A minute later the light goes out.
the dilemma of a disillusioned bystander
This morning I could see that Margaret still had unfinished business with me. As I sat watching the early morning TV news she came and sat opposite me. It is the day of the local government elections and I was wanting to see how Boris and Ken were shaping up
‘So what would you do with my clocks?’ Margaret said. ‘What time would you set them at?’
I shrugged. ‘I would have just left them where they were when you got them.’
‘Why?’
‘Why not?’
‘Do you think how they were when they came had some special significance?’
‘No, I think whatever time they tell is meaningless.’
‘So what would be the problem with putting them at different times?’
I could see this was leading me into a contradiction. It was looking as if I was saying that the completely chance combination of times that these clocks constituted after their piecemeal arrival had a particularly meaningful sort of meaninglessness.
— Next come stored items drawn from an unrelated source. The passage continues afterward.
Lemma execute_unknown (this : Tools.Handlers) (toolName args : json) :
  (forall t, In t Tools.TAGGED_TOOLS -> toolName <> JStr (Tools.name t)) ->
  Tools.execute this toolName args
  = match js_string toolName with
    | Some text => Rejected (ErrorInstance "Error" ("Unknown tool: " +:+ text))
    | None => Rejected (ErrorInstance "TypeError" "Cannot convert object to primitive value")
    end.
Proof.
  intros Hno. unfold Tools.execute. destruct toolName as [| | |n| |]; try reflexivity.
  assert (Forall (fun t => n <> Tools.name t) Tools.TAGGED_TOOLS) as Hall.
  { apply Forall_forall. intros t Ht Heq. apply list_elem_of_In in Ht.
    apply (Hno t Ht). by rewrite Heq. }
  unfold Tools.TAGGED_TOOLS in Hall.
  repeat (apply Forall_cons in Hall as [? Hall]). cbn [Tools.name] in *.
  repeat match goal with
  | |- context [String.eqb n ?s] => destruct (String.eqb_spec n s) as [?|_]; [done|]
  end.
  reflexivity.
Qed.

Lemma execute_registered (this : Tools.Handlers) (args : json) (i : nat) t h :
  Tools.TAGGED_TOOLS !! i = Some t ->
  Tools.handlers this !! i = Some h ->
  Tools.execute this (JStr (Tools.name t)) args = h args.
Proof.
  intros Ht Hh.
  do 10 (destruct i as [|i]; [cbn in Ht, Hh; by simplify_eq|]).
  discriminate Ht.
Qed.

(** X19. The tool executor and the registry agree: the name of the i-th
    registered tool is dispatched to the i-th handler, for each of the ten
    tools.  For any other name no handler is run: a string is rejected
    with the error [Unknown tool: <name>], and so is every value the
    template literal can convert to text; a value it cannot convert (an
    object with a [toString] property of its own) is rejected with the
    TypeError of the conversion. *)
Theorem X19_executor_agrees_with_registry (this : Tools.Handlers) (args : json) :
  List.length (Tools.handlers this) = List.length Tools.TAGGED_TOOLS
  /\ (forall i t h,
        Tools.TAGGED_TOOLS !! i = Some t ->
        Tools.handlers this !! i = Some h ->
        Tools.execute this (JStr (Tools.name t)) args = h args)
  /\ (forall n,
        (forall t, In t Tools.TAGGED_TOOLS -> n <> Tools.name t) ->
        Tools.execute this (JStr n) args
        = Rejected (ErrorInstance "Error" ("Unknown tool: " +:+ n)))
  /\ (forall toolName text,
        (forall t, In t Tools.TAGGED_TOOLS -> toolName <> JStr (Tools.name t)) ->
        js_string toolName = Some text ->
        Tools.execute this toolName args
        = Rejected (ErrorInstance "Error" ("Unknown tool: " +:+ text)))
  /\ (forall toolName,
        js_string toolName = None ->
        Tools.execute this toolName args
        = Rejected (ErrorInstance "TypeError" "Cannot convert object to primitive value"))
  /\ (forall props value,
        assoc "toString" props = Some value ->
        Tools.execute this (JObj props) args
        = Rejected (ErrorInstance "TypeError" "Cannot convert object to primitive value")).
Proof.
  split; [reflexivity|]. split; [|split; [|split; [|split]]].
  - intros i t h. apply execute_registered.
  - intros n Hno. rewrite execute_unknown; [done|]. intros t Ht [= ->]. by apply (Hno t).
  - intros toolName text Hno Htext. by rewrite execute_unknown, Htext.
  - intros toolName Hnone. rewrite execute_unknown; [by rewrite Hnone|].
    intros t _ ->. discriminate Hnone.
  - intros props value Hown. rewrite execute_unknown; [cbn; by rewrite Hown|]. done.
Qed.

Section WithRegistry.
Variable parse : string -> option json.
Variable handlers : Tools.Handlers.
Variable this : HttpTransport.
Hypothesis executor : toolExecutor this = Tools.new_ToolExecutor handlers.
(** * PNG to BMP converter: a shallow embedding of [src/utils/convert.ts]

    The development follows the source file top to bottom:
    - the two header builders [createBmpFileHeader] and [createBmpInfoHeader],
      written against a model of [ArrayBuffer] / [DataView];
    - the pixel transcoder [convertToBGRA], written against a model of
      [Uint8Array] indexing and of the counting [for] loop;
    - the entry point [convertPngToBmp], written in a state-and-exception
      monad over the browser's object-URL store, with the platform's image
      decoder and canvas taken as a record of parameters.

    JavaScript numbers are modelled as [Z]: every number the code computes is
    an integer, and integers are exact in a double below 2^53.  The model is
    the code on numbers of that range and on buffers the engine can
    allocate; the statements below keep to them, by a bound on the sizes or
    by tying a size to the length of a buffer that exists.  Bytes are
    [Init.Byte.byte]; a byte buffer is a [list byte]. *)

From Stdlib Require Import ZArith Lia String Ascii List.
From coqutil Require Import Byte Word.LittleEndianList.
From stdpp Require Import base list.

Local Open Scope Z_scope.

(** ** Errors and fallible computations *)

(** The values the code can throw, or a promise can reject with. *)
Inductive exn : Type :=
| Error (message : string)
| RangeError (message : string)
| DOMException (name : string)
| ErrorEvent.

Inductive result (A : Type) : Type :=
| Ok (a : A)
| Err (e : exn).

Arguments Ok {A} a.
Arguments Err {A} e.

Definition bind {A B : Type} (r : result A) (k : A -> result B) : result B :=
  match r with
  | Ok a => k a
  | Err e => Err e
  end.

Declare Scope result_scope.
Delimit Scope result_scope with result.
Notation "'let*' x := e 'in' k" := (bind e (fun x => k))
  (at level 10, x name, e at level 100, k at level 200) : result_scope.

(** ** Byte buffers: [ArrayBuffer], [Uint8Array], [DataView] *)

Definition byteLength (buffer : list byte) : Z := Z.of_nat (length buffer).

(** [new ArrayBuffer(n)] and [new Uint8Array(n)]: [n] zero bytes; a negative
    length raises a [RangeError].  An engine raises a [RangeError] as well
    for a length above its own limit, which is not modelled: a statement
    that has a buffer allocated bounds its length by that of a buffer that
    exists. *)
Definition new_ArrayBuffer (n : Z) : result (list byte) :=
  if n <? 0 then Err (RangeError "Invalid array buffer length")
  else Ok (replicate (Z.to_nat n) Byte.x00).

Definition new_Uint8Array (n : Z) : result (list byte) :=
  if n <? 0 then Err (RangeError "Invalid typed array length")
  else Ok (replicate (Z.to_nat n) Byte.x00).

(** Overwrite [buffer] with [bs] from [byteOffset] on.  Both
    [DataView.prototype.set*] and [TypedArray.prototype.set] raise a
    [RangeError] when the written range does not fit. *)
Definition store (byteOffset : Z) (bs buffer : list byte) : result (list byte) :=
  if (byteOffset <? 0) || (byteLength buffer <? byteOffset + byteLength bs)
  then Err (RangeError "offset is out of bounds")
  else Ok (take (Z.to_nat byteOffset) buffer ++ bs
           ++ drop (Z.to_nat byteOffset + length bs) buffer).

(** The bytes at [byteOffset .. byteOffset + n), if they are all there. *)
Definition fetch (byteOffset : Z) (n : nat) (buffer : list byte) : result (list byte) :=
  if (byteOffset <? 0) || (byteLength buffer <? byteOffset + Z.of_nat n)
  then Err (RangeError "offset is out of bounds")
  else Ok (take n (drop (Z.to_nat byteOffset) buffer)).

Module DataView.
‘There is no problem in doing that,’ I said. ‘None at all.’
‘Okay, so what times would you set them at then?’
‘I wouldn’t have moved them from where they were. That would have as much meaning as anything else.’
‘Oh, come on, that’s a cop out. Come on, dip your toe into the universe and play God.’
This was a tight spot for me. We both knew I was playing God already. In this my universe where all the clocks have stopped at random I was refusing to acknowledge my responsibility for the new temporal order. I was a disenchanted, non-interventionist God, a surly deity pretending I wasn’t there at all. I was elevating chance to a transcendental process. I had caught myself off guard. I was momentarily flirting with mystery.
‘I’d remove the hands from every clock,’ I said, ‘Unburden the clocks of their paradox, return them to timelessness.’
Margaret smirked. She put her cup in the sink and went off to work.
I have been in Morpeth all day on a training course. This morning and around midday there were some heavy hail showers, but in the afternoon it became quite warm and bright. It feels like the first day of summer.
When I got home from work I went to cast my vote. Afterwards I went for a walk and reflected on the squabble I’d had with Margaret over her clocks. I could see that the dispute revealed some fundamental differences in our personalities. Later I devised a self-assessment tool, an instrument I have provisionally called The Stopped Clocks Test. The instructions are simple. Imagine you have twenty three clocks, all broken beyond repair, and you have decided to keep them as ornaments in your house. From the following list, choose two options – the first being the one you are mostly likely to follow, and the second the one you are least likely to adopt.
- Remove their hands
- Set them all to midnight
- Never move them from the time at which they stopped
- Set them all at six o’clock
- Set them all at ten to two
- Set them all at twenty past eight
- Set them individually at regularly spaced times throughout the twelve hours
- Set each at a time at which some special event happened to you
- In absolute darkness reset each one randomly
- Set them all at the time at which you were born
- Set them all at the time at which you believe you will die
- Turn all their faces to the wall
There is no time limit for the completion of this test. It is important that it is not completed casually or impulsively. The test can be used simply for self assessment purposes or, where appropriate, for the assessment of the compatibility of individuals within partnerships.
I asked Margaret how her teeth were tonight.
‘How do you think they are?’ she replied.
There are some questions it’s best not to answer.